Flavanones are consumed in our diet almost exclusively with citrus fruits and, to a lesser extent, with some herbs or tomatoes. Hesperidin is the main flavanone present in oranges, and eriocitrin in lemons. The available scientific evidence shows that the intake of flavonoid-rich citrus fruits is associated with a lower risk of stroke and the occurrence of certain types of cancer. However, the low solubility of hesperidin hinders its bioavailability. A randomized human crossover pharmacokinetic study (n = 16) conducted by Ávila-Gálvez [16] compared the bioavailability and metabolism of flavanones from lemon and orange extracts, which showed that the ingestion of eriocitrin-rich lemon extract provides more and higher concentrations of circulating Phase-II flavanone metabolites than after the ingestion of extracts rich in hesperidin. The authors also suggest that the consumption of lemon extract may provide a sufficient threshold concentration of circulating metabolites to exert health benefits with long-term consumption [16].
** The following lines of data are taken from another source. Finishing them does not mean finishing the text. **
(* ===== verification/IRCompile.v ===== *)
(** * IRCompile: from trees to instructions ([src/ir/compile.c],
    [src/ir/compile/node.c], [shared.c], [infer.c], [src/ir/program.c],
    [src/ir/cache_key.c])

    One definition per function.  The compiler folds constant calls by calling
    the registered C function, so it runs in a state: the code so far, the error
    record and the host's state.  A function that returns [bool] is a computation
    of a [bool]; [&&!] is the early return of [false].

    An instruction here is the struct of [internal.h] with the operand union as a
    sum; [fast_view] is what the validators of [IR.v] read of it.  A pointer to a
    node is the node with the number of its tree.

    Recursion: constant folding and lowering are on fuel, one unit per nested
    call; the other functions are bounded by the depth limits of the source.
    Allocation succeeds. *)

From Stdlib Require Import Ascii String ZArith Lia.
From stdpp Require Import base list strings.
From S2P Require Import Prelude Float64 Types IR OpenTable Hashmap Ast References CallArgs Registry Builtins EvalSupport EvalState TreeEval.
Local Open Scope run_scope.
Local Open Scope nat_scope.

Definition CXPR_IR_INLINE_DEPTH_LIMIT : nat := 8.
Definition CXPR_IR_INFER_DEPTH_LIMIT : nat := 32.

(** ** Instructions *)

Inductive ir_operand : Type :=
  | op_none
  | op_value (d : float64)
  | op_int64 (i : Z)
  | op_hash (h : Z)
  | op_index (n : nat)
  | op_ast (t : nat) (a : cxpr_expr_ast).

Inductive ir_payload_ptr : Type :=
  | pay_none
  | pay_tree (t : nat) (a : cxpr_expr_ast)
  | pay_args (values : list float64).

Record ir_instr : Type := mk_ir {
  ii_op : cxpr_opcode;
  ii_name : option string;
  ii_aux_name : option string;
  ii_payload : ir_payload_ptr;
  ii_func : option cxpr_func_entry;
  ii_operand : ir_operand
}.

(** Instructions by the fields their opcode has. *)
Definition instr_op (op : cxpr_opcode) : ir_instr := mk_ir op None None pay_none None op_none.
Definition instr_value (op : cxpr_opcode) (d : float64) : ir_instr :=
  mk_ir op None None pay_none None (op_value d).
Definition instr_index (op : cxpr_opcode) (n : nat) : ir_instr :=
  mk_ir op None None pay_none None (op_index n).
Definition instr_name (op : cxpr_opcode) (name : string) : ir_instr :=
  mk_ir op (Some name) None pay_none None op_none.
Definition instr_load (op : cxpr_opcode) (name : string) (payload : ir_payload_ptr) : ir_instr :=
  mk_ir op (Some name) None payload None (op_hash (cxpr_hash_string name)).
Definition instr_call_ast (t : nat) (a : cxpr_expr_ast) : ir_instr :=
  mk_ir CXPR_OP_CALL_AST None None pay_none None (op_ast t a).
Definition instr_call (op : cxpr_opcode) (e : cxpr_func_entry) (t : nat) (a : cxpr_expr_ast) (argc : nat)
    : ir_instr :=
  mk_ir op None None (pay_tree t a) (Some e) (op_index argc).

(** [instr->index]; the zeroed union reads as 0. *)
Definition ii_index (i : ir_instr) : nat := match ii_operand i with op_index n => n | _ => 0 end.

(** ** Names *)

Definition cxpr_ir_is_special_builtin_name (name : string) : bool :=
  existsb (String.eqb name) ["if"; "sqrt"; "abs"; "pow"; "sign"; "floor"; "ceil"; "round"; "clamp"]%string.

Fixpoint cxpr_ir_local_index (name : string) (local_names : list string) : option nat :=
  match local_names with
  | [] => None
  | n :: names => if String.eqb n name then Some 0 else S <$> cxpr_ir_local_index name names
  end.

(** A substitution frame: the parameters of an inlined function with its
    arguments.  A stack of frames has the innermost first; [parent] is its tail. *)
Definition subst_frame : Type := list (string * (nat * cxpr_expr_ast)).

Fixpoint frame_lookup (frame : subst_frame) (name : string) : option (nat * cxpr_expr_ast) :=
  match frame with
  | [] => None
  | (n, arg) :: frame => if String.eqb n name then Some arg else frame_lookup frame name
  end.

(** The argument, and the frames its owner has below it. *)
Fixpoint cxpr_ir_subst_lookup (frames : list subst_frame) (name : string)
    : option (nat * cxpr_expr_ast * list subst_frame) :=
  match frames with
  | [] => None
  | frame :: frames =>
      match frame_lookup frame name with
      | Some arg => Some (arg, frames)
      | None => cxpr_ir_subst_lookup frames name
      end
  end.

(** ** Shapes of trees *)

Fixpoint cxpr_ir_ast_equal (lhs rhs : cxpr_expr_ast) {struct lhs} : bool :=
  let '(Ast _ l) := lhs in
  let '(Ast _ r) := rhs in
  match l, r with
  | CXPR_NODE_NUMBER x, CXPR_NODE_NUMBER y => feqb x y
  | CXPR_NODE_INT64 x, CXPR_NODE_INT64 y => (x =? y)%Z
  | CXPR_NODE_BOOL x, CXPR_NODE_BOOL y => Bool.eqb x y
  | CXPR_NODE_IDENTIFIER x, CXPR_NODE_IDENTIFIER y
  | CXPR_NODE_VARIABLE x, CXPR_NODE_VARIABLE y => String.eqb x y
  | CXPR_NODE_FIELD_ACCESS b _ f k, CXPR_NODE_FIELD_ACCESS b' _ f' k' =>
      match b, b' with
      | Some b, Some b' => cxpr_ir_ast_equal b b' && String.eqb f f'
      | None, None => cxpr_eval_opt_string_equal k k'
      | _, _ => false
      end
  | CXPR_NODE_CHAIN_ACCESS p _, CXPR_NODE_CHAIN_ACCESS p' _ => all2 String.eqb p p'
  | CXPR_NODE_PRODUCER_ACCESS n xs ns f _, CXPR_NODE_PRODUCER_ACCESS n' ys ms f' _ =>
      String.eqb n n' && String.eqb f f' && (length xs =? length ys) &&
      cxpr_eval_arg_names_equal ns ms (length xs) && all2 cxpr_ir_ast_equal xs ys
  | CXPR_NODE_UNARY_OP op x, CXPR_NODE_UNARY_OP op' y => tok_eqb op op' && cxpr_ir_ast_equal x y
  | CXPR_NODE_BINARY_OP op a b, CXPR_NODE_BINARY_OP op' a' b' =>
      tok_eqb op op' && cxpr_ir_ast_equal a a' && cxpr_ir_ast_equal b b'
  | CXPR_NODE_FUNCTION_CALL n xs ns, CXPR_NODE_FUNCTION_CALL n' ys ms =>
      String.eqb n n' && (length xs =? length ys) &&
      cxpr_eval_arg_names_equal ns ms (length xs) && all2 cxpr_ir_ast_equal xs ys
  | CXPR_NODE_INDEX t i, CXPR_NODE_INDEX t' i' => cxpr_ir_ast_equal t t' && cxpr_ir_ast_equal i i'
  | CXPR_NODE_TERNARY c t f, CXPR_NODE_TERNARY c' t' f' =>
      cxpr_ir_ast_equal c c' && cxpr_ir_ast_equal t t' && cxpr_ir_ast_equal f f'
  | _, _ => false
  end.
The LC-ESI-LTQ-Orbitrap-MS was used to study the distribution of oleaceins (OLEA), oleocanthalu (OLC), and their metabolite derivatives in rat plasma and organs/tissues (brain, heart, kidney, liver, lung, small intestine, spleen, stomach, and skin) after the acute intake of refined olive oil. Unmetabolized OLEA was detected in the stomach, small intestine, liver, plasma and, above all, in the heart. OLEA metabolites, in turn, were mostly distributed in the liver, heart, spleen and lungs. OLC was detected only in gastrointestinal samples, while its metabolites were widely distributed in rat tissues, with the small intestine and liver being the most important metabolizing organs. The obtained results may partially explain the mechanism of the beneficial effect of extra virgin olive oil consumption. However, further detailed pharmacodynamic studies are needed to link the ingested concentrations of OLEA and OLC and the composition of their metabolites with the frequency of the intake and the effect on the human body [17,18].